(** X7: a call with a positive chunk size returns exactly when every
    chunk is acceptable on its own (its records fit the column types and
    no two of them share a key); it then has proposed every record and
    reports their number.  Otherwise it raises a database error.  Records
    that share a key but fall into different chunks are no obstacle. *)
Theorem upsert_products_bulk_accepts_iff
    (utcnow : nat -> Z) (rows : list ProductRow) (n : nat) (st : Store) :
  0 < n →
  (Forall valid_batch (chunks n rows) →
   upsert_products_bulk utcnow rows n st
     = Ok (upsert_all utcnow rows st, Z.of_nat (length rows))) ∧
  (¬ Forall valid_batch (chunks n rows) →
   ∃ e, upsert_products_bulk utcnow rows n st = Raise (DBAPIError e)).
Proof.
  intros Hn. unfold upsert_products_bulk. destruct rows as [|r rows].
  { split; [done |]. intros Hbad. exfalso. apply Hbad. constructor. }
  destruct n as [|m]; [lia |]. split.
  - intros Hvalid. rewrite execute_chunks_ok by done.
    by rewrite concat_chunks by lia.
  - intros Hbad.
    destruct (execute_chunks utcnow (chunks (S m) (r :: rows)) 0 st) as [e|[st' c]] eqn:Hex.
    + by exists e.
    + exfalso. apply Hbad. by eapply execute_chunks_inr_valid.
Qed.

(** The statement of X7 on a batch of two records for one key, cut into
    chunks of one (accepted) and of two (refused). *)
Lemma upsert_products_bulk_accepts_iff_witness :
  (Forall valid_batch (chunks 1 [widget_row; widget_row_again]) →
   upsert_products_bulk Z.of_nat [widget_row; widget_row_again] 1 widget_store
     = Ok (upsert_all Z.of_nat [widget_row; widget_row_again] widget_store,
           Z.of_nat (length [widget_row; widget_row_again]))) ∧
  (¬ Forall valid_batch (chunks 1 [widget_row; widget_row_again]) →
   ∃ e, upsert_products_bulk Z.of_nat [widget_row; widget_row_again] 1 widget_store
        = Raise (DBAPIError e)).
Proof.
  apply (upsert_products_bulk_accepts_iff Z.of_nat [widget_row; widget_row_again] 1 widget_store).
  lia.
Defined.

(** X8: a batch that goes into one statement, whose records fit the
    column types but in which two records share a case-insensitive sku,
    is refused: the statement may not touch a row twice.  This is what
    the deduplicator is there to prevent. *)
Theorem upsert_products_bulk_refuses_repeated_key
    (utcnow : nat -> Z) (rows : list ProductRow) (n : nat) (st : Store) :
  Forall (fun r => check_columns r = None) rows →
  ¬ NoDup (row_key <$> rows) →
  length rows ≤ n →
  upsert_products_bulk utcnow rows n st = Raise (DBAPIError CardinalityViolation).
Proof.
  intros Hfit Hdup Hlen. unfold upsert_products_bulk.
  destruct rows as [|r rows]; [exfalso; apply Hdup; apply NoDup_nil_2 |].
  destruct n as [|m]; [simpl in Hlen; lia |].
  rewrite chunks_single by done. cbn [execute_chunks].
  rewrite execute_repeated_key; [done | done |]. by intros [? _].
Qed.

(** The statement of X8 on two records for the key a1. *)
Lemma upsert_products_bulk_refuses_repeated_key_witness :
  upsert_products_bulk Z.of_nat [widget_row; widget_row_again] default_chunk_size widget_store
  = Raise (DBAPIError CardinalityViolation).
Proof.
  apply upsert_products_bulk_refuses_repeated_key.
  - by repeat constructor.
  - intros Hnd. apply (bool_decide_pack _) in Hnd. vm_compute in Hnd. exact Hnd.
  - vm_compute. lia.
Defined.

(** X9: an upsert that returns keeps the unique index, deletes and moves
    nothing, and reaches only the keys of its batch: the keys stored
    afterwards are those stored before and those of the batch, the table
    is at least as long, and a stored row whose key is not in the batch is
    where and what it was. *)
Theorem upsert_products_bulk_touches_batch_keys_only
    (utcnow : nat -> Z) (rows : list ProductRow) (n : nat) (st st' : Store) (c : Z) :
  unique_keys (products st) →
  upsert_products_bulk utcnow rows n st = Ok (st', c) →
  unique_keys (products st') ∧
  (∀ k, k ∈ Product.lower_sku <$> products st' ↔
        k ∈ Product.lower_sku <$> products st ∨ k ∈ row_key <$> rows) ∧
  length (products st) ≤ length (products st') ∧
  (∀ i p, products st !! i = Some p → Product.lower_sku p ∉ row_key <$> rows →
          products st' !! i = Some p).
Proof.
  intros Huniq Hup.
  apply upsert_products_bulk_Ok in Hup as [_ [[-> ->]|[_ ->]]].
  { split_and!; try done. intros k. rewrite fmap_nil.
    split; [by left | intros [?|Hin]; [done | by apply elem_of_nil in Hin]]. }
  split_and!.
  - by apply upsert_all_unique.
  - apply upsert_all_keys.
  - apply upsert_all_length.
  - intros i p Hi Hk. apply upsert_all_lookup_other; [done |].
    intros r Hr Heq. apply Hk. rewrite <- Heq. by apply list_elem_of_fmap_2.
Qed.

(** The statement of X9 on the one-row table and a record for a new key. *)
Lemma upsert_products_bulk_touches_batch_keys_only_witness :
  let st' := upsert_all Z.of_nat [gadget_row] widget_store in
  unique_keys (products st') ∧
  (∀ k, k ∈ Product.lower_sku <$> products st' ↔
        k ∈ Product.lower_sku <$> products widget_store ∨ k ∈ row_key <$> [gadget_row]) ∧
  length (products widget_store) ≤ length (products st') ∧
  (∀ i p, products widget_store !! i = Some p →
          Product.lower_sku p ∉ row_key <$> [gadget_row] →
          products st' !! i = Some p).
Proof.
  apply (upsert_products_bulk_touches_batch_keys_only Z.of_nat [gadget_row]
           default_chunk_size widget_store _ 1%Z).
  - apply (bool_decide_unpack _). vm_compute. exact I.
  - reflexivity.
Defined.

-=-=-=-=-

• GOAL OF THE EXERCISE: Filter the data above, keeping only lines that include the string "every".

• SOLUTION TO THE EXERCISE:
(** X7: a call with a positive chunk size returns exactly when every
    no two of them share a key); it then has proposed every record and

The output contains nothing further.